“The Character of a Nation depends on its willingness to Take Casualties”
(Part V of Richard Koenigsberg’s paper, Love of War, appears below.
Click here for the complete paper with references.)
The paper presented here is adopted from a keynote address presented by Dr. Koenigsberg at the United World College of the American West.

Bin Laden initiated acts of terror in the name of Allah, feeling he had no choice. “Our life on this planet,” he said, “would be meaningless if we did not worship the God of the Ancient House.” In a similar vein, George Bush proclaimed on August 21, 2006: “We will complete the mission in Iraq. If we ever give up the desire to help people to live in freedom, we will have lost our soul as a nation.”

John Lennon asked us to “Imagine there’s no country:” to conceive of a world in which there is “nothing to kill or die for.” Apparently, many people cannot bear the idea of such a world. They fear that—with nothing to kill or die for—life would be meaningless; they would lose their soul.

On September 7, 2004, Defense Secretary Donald Rumsfeld cited progress on the global war on terror. He expressed sympathy about the rising number of American military deaths, but warned that enemies of the United States should not underestimate the willingness of the American people to “suffer casualties in Iraq and elsewhere.”

Rumsfeld told reporters that American progress on the war on terror had prompted a backlash from those who hoped at some point that the United States might conclude that the pain and cost of fighting wasn’t worth it. Rumsfeld declared: “Our enemies have underestimated our country. They have failed to understand the character of our people.”

The capacity to wage war is bound to a nation’s willingness to suffer casualties. In battle, some human beings will die. If a nation can accept the fact that its soldiers may die, a nation is unable to wage war. In order to wage war in Afghanistan and Iraq, the United States had to overcome the policy of casualty aversion that had dominated the Nineties. America had to embrace—once more—the will to sacrifice.

President George Bush spoke in similar terms about the character of the American people and their willingness to sacrifice. He declared immediately after the September 11 attacks that the “resolve of our great nation is being tested.” But make no mistake, the President said, we will “show the world that we will pass this test.”

In his speech of May 8, 2004, Bush stated that not so long ago some had expressed doubt about the American character and the capacity of the United States to “meet a challenge.” Americans, he said, had given their answer: “I have seen the unselfish courage of our troops. I have seen the heroism of Americans in the face of danger.”

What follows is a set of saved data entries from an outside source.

(* ===== verification/AccessControl.v ===== *)
(** * Access control

    [src/worker-core/access-control.ts]: what a worker may do within its access
    boundary and the scope of its project, and the plan a launch is made with.
    Of a scope, the fields the policy reads. [process.cwd()] is an argument, as
    in [AccessPaths.v]. *)

From stdpp Require Import base numbers option sets strings list.
From S2P Require Import Prelude Json IntegrationAttempt AccessPaths CommandPolicy.

Module Access.
Import AccessPaths.
Import Integration(has).

(** ** Data *)

Inductive AccessBoundary : Set := ReadOnly | IsolatedWorkspaceWrite | ProjectScopedControl | DangerFullAccess.

Inductive ProjectOperation : Set :=
| ReadPath | WritePath | CreateJob | StartWorker | StopWorker | CreateWorktree | WriteReviewMarker
| IntegrateCommit | PushBranch | UseAccount | UseTool.

Inductive ProjectToolCapability : Set :=
| ReadOnlyDiagnostics | RawShell | WorkspaceEdit | ProjectControlBroker | AccountSession | Network.

Inductive AccessDecisionReason : Set :=
| Allowed | DangerFullAccessReason | BoundaryReadOnly | BoundaryInsufficient | MissingProjectScope | InvalidPath
| PathOutsideScope | RegistryRawWriteDenied | AuthPathDenied | GitInternalPathDenied | DockerSocketDenied
| JobPrefixDenied | TmuxPrefixDenied | BranchDenied | RemoteDenied | ForcePushDenied | AccountDenied | ToolDenied
| CannotEnforceAccessBoundary.

Inductive FilesystemPolicyMode : Set := FsReadOnly | FsIsolatedWorkspaceWrite | FsProjectScopedWrite | FsUnrestricted.
Inductive NetworkAccessMode : Set := NetworkDisabled | NetworkRestricted | NetworkUnrestricted.
Inductive RawShellAccessMode : Set := ShellDisabled | ShellSandboxed | ShellUnrestricted.

#[global] Instance AccessBoundary_eq_dec : EqDecision AccessBoundary.
Proof. solve_decision. Defined.
#[global] Instance ProjectToolCapability_eq_dec : EqDecision ProjectToolCapability.
Proof. solve_decision. Defined.
#[global] Instance NetworkAccessMode_eq_dec : EqDecision NetworkAccessMode.
Proof. solve_decision. Defined.

Definition boundary_name (b : AccessBoundary) : jsstring :=
  js match b with
     | ReadOnly => "read_only" | IsolatedWorkspaceWrite => "isolated_workspace_write"
     | ProjectScopedControl => "project_scoped_control" | DangerFullAccess => "danger_full_access"
     end.
Definition tool_name (t : ProjectToolCapability) : jsstring :=
  js match t with
     | ReadOnlyDiagnostics => "read_only_diagnostics" | RawShell => "raw_shell" | WorkspaceEdit => "workspace_edit"
     | ProjectControlBroker => "project_control_broker" | AccountSession => "account_session" | Network => "network"
     end.
Definition reason_name (r : AccessDecisionReason) : jsstring :=
  js match r with
     | Allowed => "allowed" | DangerFullAccessReason => "danger_full_access" | BoundaryReadOnly => "boundary_read_only"
     | BoundaryInsufficient => "boundary_insufficient" | MissingProjectScope => "missing_project_scope"
     | InvalidPath => "invalid_path" | PathOutsideScope => "path_outside_scope"
     | RegistryRawWriteDenied => "registry_raw_write_denied" | AuthPathDenied => "auth_path_denied"
     | GitInternalPathDenied => "git_internal_path_denied" | DockerSocketDenied => "docker_socket_denied"
     | JobPrefixDenied => "job_prefix_denied" | TmuxPrefixDenied => "tmux_prefix_denied" | BranchDenied => "branch_denied"
     | RemoteDenied => "remote_denied" | ForcePushDenied => "force_push_denied" | AccountDenied => "account_denied"
     | ToolDenied => "tool_denied" | CannotEnforceAccessBoundary => "cannot_enforce_access_boundary"
     end.
Definition allCapabilities : list ProjectToolCapability :=
  [ReadOnlyDiagnostics; RawShell; WorkspaceEdit; ProjectControlBroker; AccountSession; Network].

(** [parseAccessBoundary] on a string. *)
Definition parseAccessBoundary (value fieldName : jsstring) : result jsstring AccessBoundary :=
  match List.find (λ b, js_eqb value (boundary_name b))
          [ReadOnly; IsolatedWorkspaceWrite; ProjectScopedControl; DangerFullAccess] with
  | Some b => Ok b
  | None => Throw (fieldName ++ js "_invalid")
  end.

Character, revolve, the capacity to meet a challenge, heroism: these terms refer to the willingness to fight in battle knowing that there is a possibility that one will be killed. To put it bluntly, war cannot be waged unless some men and women accept the fact that it is possible that they will die in battle.

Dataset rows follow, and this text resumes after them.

(* ===== verification/ArtifactRecovery.v ===== *)
(** * Operator artifacts

    [src/worker-core/integration/domain/operator-artifact-recovery.ts]: whether
    the permit of an operator fits an attempt whose required check left a file
    behind in the target workspace. *)

From stdpp Require Import base numbers option sets strings list.
From S2P Require Import Prelude Json IntegrationAttempt CommandPolicy IsoDate.

Module ArtifactRecovery.
Import Integration.

Record Artifact : Set := mkArtifact { art_path : jsstring; art_sha256 : jsstring; art_size : num; art_mode : num;
  mtimeMs : num; mtimeToleranceMs : option num }.
Record PermitCheck : Set := mkPermitCheck { pk_checkId : jsstring; pk_command : list jsstring; pk_startedAt : jsstring;
  pk_completedAt : jsstring }.
(** [expectedAttemptStatus] has one value, [ChecksPassed]. *)
Record Permit : Set := mkPermit {
  pm_registryRootDir : jsstring; pm_controllerJobId : jsstring; pm_projectId : jsstring; pm_attemptId : jsstring;
  pm_targetWorkspacePath : jsstring; pm_targetBranch : jsstring; targetHeadSha : jsstring;
  candidatePatchSha256 : jsstring; candidatePatchSize : num; artifact : Artifact; pm_check : PermitCheck }.
Record Validated : Set := mkValidated { v_appliedFiles : list jsstring; artifactPath : jsstring;
  expectedDirtyFiles : list jsstring }.

Definition refuse {A} (reason : string) : res A := Throw (PlainError (js "operator_artifact_recovery_" ++ js reason)).
Definition require (b : bool) (reason : string) : res unit := if b then Ok tt else refuse reason.

Definition assertEqual (actual expected : jsstring) (reason : string) : res unit := require (js_eqb actual expected) reason.

(** [/^[a-f0-9]{n}$/i]. *)
Definition lower_hex (c : N) : bool := ((48 <=? c)%N && (c <=? 57)%N) || ((97 <=? c)%N && (c <=? 102)%N).
Definition any_hex (c : N) : bool := lower_hex c || ((65 <=? c)%N && (c <=? 70)%N).
Definition hex_text (f : N → bool) (n : nat) (s : jsstring) : bool := (length s =? n)%nat && forallb f s.

Definition assertSha256 (value : jsstring) (reason : string) : res unit := require (hex_text any_hex 64 value) reason.

Definition max_safe : num := num_of_Z 9007199254740991.
Definition assertSafeSize (value : num) (reason : string) : res unit :=
  require (is_integer value && num_leb value max_safe && num_leb (num_of_Z 0) value) reason.

Definition between (low high : Z) (x : num) : bool := is_integer x && num_leb (num_of_Z low) x && num_leb x (num_of_Z high).

Definition uniqueSorted (l : list jsstring) : list jsstring := sort (new_Set l).

Definition ends_with_slash (s : jsstring) : bool := match last s with Some c => (c =? slash)%N | None => false end.
(** [posix.basename]. *)
Definition basename (s : jsstring) : jsstring := default [] (last (Commands.parts_of s)).

Definition validateArtifact (a : Artifact) : res jsstring :=
  assertSha256 (art_sha256 a) "artifact_sha256_invalid" ;;
  assertSafeSize (art_size a) "artifact_size_invalid" ;;
  require (between 0 511 (art_mode a)) "artifact_mode_invalid" ;;
  require (is_finite (mtimeMs a) && num_leb (num_of_Z 0) (mtimeMs a)) "artifact_mtime_invalid" ;;
  require (match mtimeToleranceMs a with None => true | Some t => between 0 2000 t end) "artifact_mtime_tolerance_invalid" ;;
  p ← normalizeProjectRelativePath (art_path a);
  require (negb (js_eqb p dot || ends_with_slash p || js_eqb (basename p) [])) "artifact_path_invalid" ;;
  Ok p.

Definition validateCheck (a : Attempt) (k : PermitCheck) : res unit :=
  match filter (λ r, js_eqb (checkId r) (pk_checkId k) = true) (checkRuns a) with
  | [run] =>
      require (match IsoDate.parse (pk_startedAt k), IsoDate.parse (pk_completedAt k) with
               | Some s, Some c => (s <=? c)%Z
               | _, _ => false
               end) "check_time_invalid" ;;
      require (match cr_status run with CheckPassed => true | _ => false end && bool_decide (command run = pk_command k) &&
               js_eqb (startedAt run) (pk_startedAt k) && js_eqb (completedAt run) (pk_completedAt k))
        "check_provenance_mismatch"
  | _ => refuse "check_provenance_ambiguous"
  end.

Definition validateOperatorArtifactRecoveryAttempt (a : Attempt) (p : Permit) : res Validated :=
  assertEqual (controllerJobId a) (pm_controllerJobId p) "controller_mismatch" ;;
  assertEqual (projectId a) (pm_projectId p) "project_mismatch" ;;
  assertEqual (attemptId a) (pm_attemptId p) "attempt_mismatch" ;;
  require (bool_decide (status a = ChecksPassed)) "status_mismatch" ;;
  assertEqual (targetWorkspacePath a) (pm_targetWorkspacePath p) "workspace_mismatch" ;;
  assertEqual (targetBranch a) (pm_targetBranch p) "branch_mismatch" ;;
  require (hex_text any_hex 40 (targetHeadSha p)) "head_invalid" ;;
  assertSha256 (candidatePatchSha256 p) "candidate_patch_sha256_invalid" ;;
  assertSafeSize (candidatePatchSize p) "candidate_patch_size_invalid" ;;
  let w := workerOutput a in
  match truthy_opt (patchPath w), truthy_opt (patchSha256 w) with
  | Some _, Some patchSha =>
      assertEqual (toLowerCase (default (default [] (baseCommit w)) (targetCommit w))) (toLowerCase (targetHeadSha p))
        "target_commit_mismatch" ;;
      assertEqual (toLowerCase patchSha) (toLowerCase (candidatePatchSha256 p)) "candidate_patch_mismatch" ;;
      path ← validateArtifact (artifact p);
      validateCheck a (pm_check p) ;;
      let applied := uniqueSorted (integrationAppliedFiles a) in
      require (negb (has path applied)) "artifact_overlaps_output" ;;
      Ok (mkValidated applied path (uniqueSorted (applied ++ [path])))
  | _, _ => refuse "patch_source_required"
  end.

Lemma require_true b reason u : require b reason = Ok u → b = true.
Proof. by destruct b. Qed.

Ltac required := repeat match goal with H : require _ _ = Ok _ |- _ => apply require_true in H end; bools.

Lemma validateArtifact_Ok a p : validateArtifact a = Ok p → normalizeProjectRelativePath (art_path a) = Ok p.
Proof. unfold validateArtifact. intros H. peel H. by simplify_eq. Qed.

Lemma validateCheck_Ok a k u : validateCheck a k = Ok u →
  ∃ run, run ∈ checkRuns a ∧ checkId run = pk_checkId k ∧ cr_status run = CheckPassed ∧ command run = pk_command k.
Proof.
  unfold validateCheck. destruct (filter _ _) as [|run [|? ?]] eqn:E; try done. intros H. peel H. required.
  assert (run ∈ filter (λ r, js_eqb (checkId r) (pk_checkId k) = true) (checkRuns a)) as Hr by (rewrite E; by left).
  apply list_elem_of_filter in Hr as [? ?]. bools. exists run. split_and!; try done. by destruct (cr_status run).
Qed.

(** What a permit that fits an attempt guarantees: the attempt is the one it
    names and waits for its commit, the check it names passed, and the artifact
    is no file of the output. *)
Definition fits (a : Attempt) (p : Permit) (v : Validated) : Prop :=
  status a = ChecksPassed ∧ attemptId a = pm_attemptId p ∧ targetWorkspacePath a = pm_targetWorkspacePath p ∧
  normalizeProjectRelativePath (art_path (artifact p)) = Ok (artifactPath v) ∧
  (artifactPath v ∉ integrationAppliedFiles a) ∧
  ∃ run, run ∈ checkRuns a ∧ checkId run = pk_checkId (pm_check p) ∧ cr_status run = CheckPassed ∧
    command run = pk_command (pm_check p).

Lemma validated_fits a p v : validateOperatorArtifactRecoveryAttempt a p = Ok v → fits a p v.
Proof.
  unfold validateOperatorArtifactRecoveryAttempt, assertEqual. intros H. peel H. required. simplify_eq.
  unfold fits. split_and!; try done; [by apply validateArtifact_Ok| |by eapply validateCheck_Ok].
  match goal with H : has _ _ = false |- _ => apply has_false in H; unfold uniqueSorted in H; by rewrite elem_of_sort_new_Set in H end.
Qed.

End ArtifactRecovery.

On September 5, 2006, President Bush cited Bin Laden’s Mogadishu statement and responded directly to his provocative remarks about America’s lack of courage. Bin Laden and his allies, the President said, are absolutely convinced that they can succeed in “forcing America to retreat—and cause our economic collapse.” Responding to the belief that the United States was “weak and decadent and lacking in patience and resolve,” President Bush stated simply, “They’re wrong.”

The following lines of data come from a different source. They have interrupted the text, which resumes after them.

(** The prepared commit does not belong to the attempt as it is. *)
Definition prepared_mismatch (a : Attempt) (p : ReviewedCommitPublication) (identity : CommitIdentity) (message : jsstring) : bool :=
  let c := pub_candidate p in
  is_merge (merge a) || negb (has_reconcileReviewedCommit deps) || negb (has_reviewedTreeChangedFiles deps) ||
  negb (bool_decide (pub_reviewedOutputId p = reviewedOutputId (workerOutput a))) ||
  negb (bool_decide (Some (pub_tree p) = checkedReviewedTree a)) ||
  negb (js_eqb (pub_name p) (ci_name identity)) || negb (js_eqb (pub_email p) (ci_email identity)) ||
  negb (js_eqb (Integration.message c) message) || negb (bool_decide (secretScanStatus c = ScanPassed)) ||
  negb (bool_decide (parentCommits c = Some [pub_parent p])) ||
  match commitCandidate a with Some c' => negb (bool_decide (c' = c)) | None => false end ||
  match fileByteAllowance (workerOutput a) with None => true | Some _ => false end.

(** A commit prepared by an earlier run: [Some] when it is now recorded. *)
Definition reconcilePrepared (a : Attempt) (identity : CommitIdentity) (message : jsstring) : Uc (option Attempt) :=
  match preparedReviewedCommit a with
  | None => done_with None
  | Some p =>
      (if prepared_mismatch a p identity message then from_result (plain "reviewed_output_prepared_identity_mismatch")
       else done_with tt) ;;
      fs ← await (GitReviewedFiles a (pub_tree p));
      from_result (lift (assertIntegrationCommitFiles a fs)) ;;
      (if bool_decide (fs = files (pub_candidate p)) then done_with tt
       else from_result (plain "reviewed_output_prepared_files_mismatch")) ;;
      reconciled ← await (GitReconcile a);
      match reconciled : option CommitResult with
      | Some r => updated ← recordCommitted a (pub_candidate p) r; done_with (Some updated)
      | None =>
          if bool_decide (status a = CommitCreated) then from_result (plain "reviewed_output_publication_ref_conflict")
          else done_with None
      end
  end.

(** The trees the commit is bound to: of a merge, or of a reviewed output. *)
Definition mergeTreeOf (a : Attempt) : Uc (option jsstring) :=
  if is_merge (merge a) then
    if negb (has_verifyMergeOutputTree deps) then from_result (plain "merge_output_tree_verifier_required")
    else
      tree ← await (GitMergeTree a);
      if negb (bool_decide (Some tree = checkedReviewedTree a)) || negb (bool_decide (Some tree = authorizedMergeTree a))
      then from_result (plain "merge_output_checks_migration_required")
      else done_with (Some tree)
  else done_with None.

Definition reviewedTreeOf (a : Attempt) : Uc (option jsstring) :=
  match is_merge (merge a), fileByteAllowance (workerOutput a) with
  | false, Some _ =>
      if negb (has_verifyReviewedOutputTree deps) then from_result (plain "reviewed_output_tree_verifier_required")
      else if negb (has_reconcileReviewedCommit deps) then from_result (plain "reviewed_output_publication_reconciler_required")
      else
        tree ← await (GitReviewedTree a);
        if bool_decide (Some tree = checkedReviewedTree a) then done_with (Some tree)
        else from_result (plain "reviewed_output_checked_tree_mismatch")
  | _, _ => done_with None
  end.

Definition filesToCommit (a : Attempt) (tree : option jsstring) : Uc (list jsstring) :=
  status ← await (GitStatus (targetWorkspacePath a));
  observed ← from_result (lift (map_res normalizeProjectRelativePath (dirtyFiles status)));
  let observed := sort observed in
  dirty ← match tree with
          | Some t =>
              if negb (has_reviewedTreeChangedFiles deps) then from_result (plain "reviewed_output_tree_delta_required")
              else await (GitReviewedFiles a t)
          | None => done_with (if is_merge (merge a) && is_empty observed then integrationAppliedFiles a else observed)
          end;
  match dirty with
  | [] => from_result (refuse (DomainReason UnexpectedFiles) [js "no_changed_files"])
  | _ => from_result (lift (assertIntegrationCommitFiles a dirty)) ;; done_with dirty
  end.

George Bush would prove to the world that Americans were not “weak and decadent”—that we do not lack courage. By engaging the enemy in battle, the United States would prove that its people possessed strength and willpower. By fighting on in the face of casualties—refusing to “cut and run”—America would demonstrate the character of the American people.

Willingness to take casualties—to sacrifice lives in battle—is bound to a society’s attachment and desire to defend its sacred ideals. One fights and dies for one’s country, and what it represents. Americans waged war in order to prove their devotion to “freedom and democracy.”

Bin Laden initiated acts of terror in the name of Islam and Allah. Citing the Quran, he told his disciples that even if they did not like killing and fighting, nevertheless: “Fighting is prescribed for you, and ye dislike it. But is possible that ye dislike a thing, which is good for you, and that ye love a thing which is bad for you.” Even if one disliked fighting, one was obligated to wage war against infidels for the sake of Allah.

Bin Laden felt that he had no choice but to act as he did. “Our life on this planet,” he declared, would be meaningless if we did not “worship the God of the Ancient House.” In a similar vein, George Bush proclaimed on August 21, 2006: “We will complete the mission in Iraq. If we ever give up the desire to help people to live in freedom, we will have lost our soul as a nation.”

War and terrorism are sometimes conceived as a “return” to our primitive, animal nature. Precisely the opposite: acts of political violence grow out of spiritual attachment: to one’s society and its sacred ideals. The most brutal violent acts are undertaken in the name of rescuing and defending our highest values. As Hitler put it, “We may be inhumane, but if we rescue Germany, we will have performed the greatest deed in the world.

John Lennon asked us to “Imagine there’s no country:” to conceive of a world in which there was “nothing to kill or die for.” Apparently, many people cannot bear the idea of such a world: they fear that life would be meaningless—that they would lose their soul.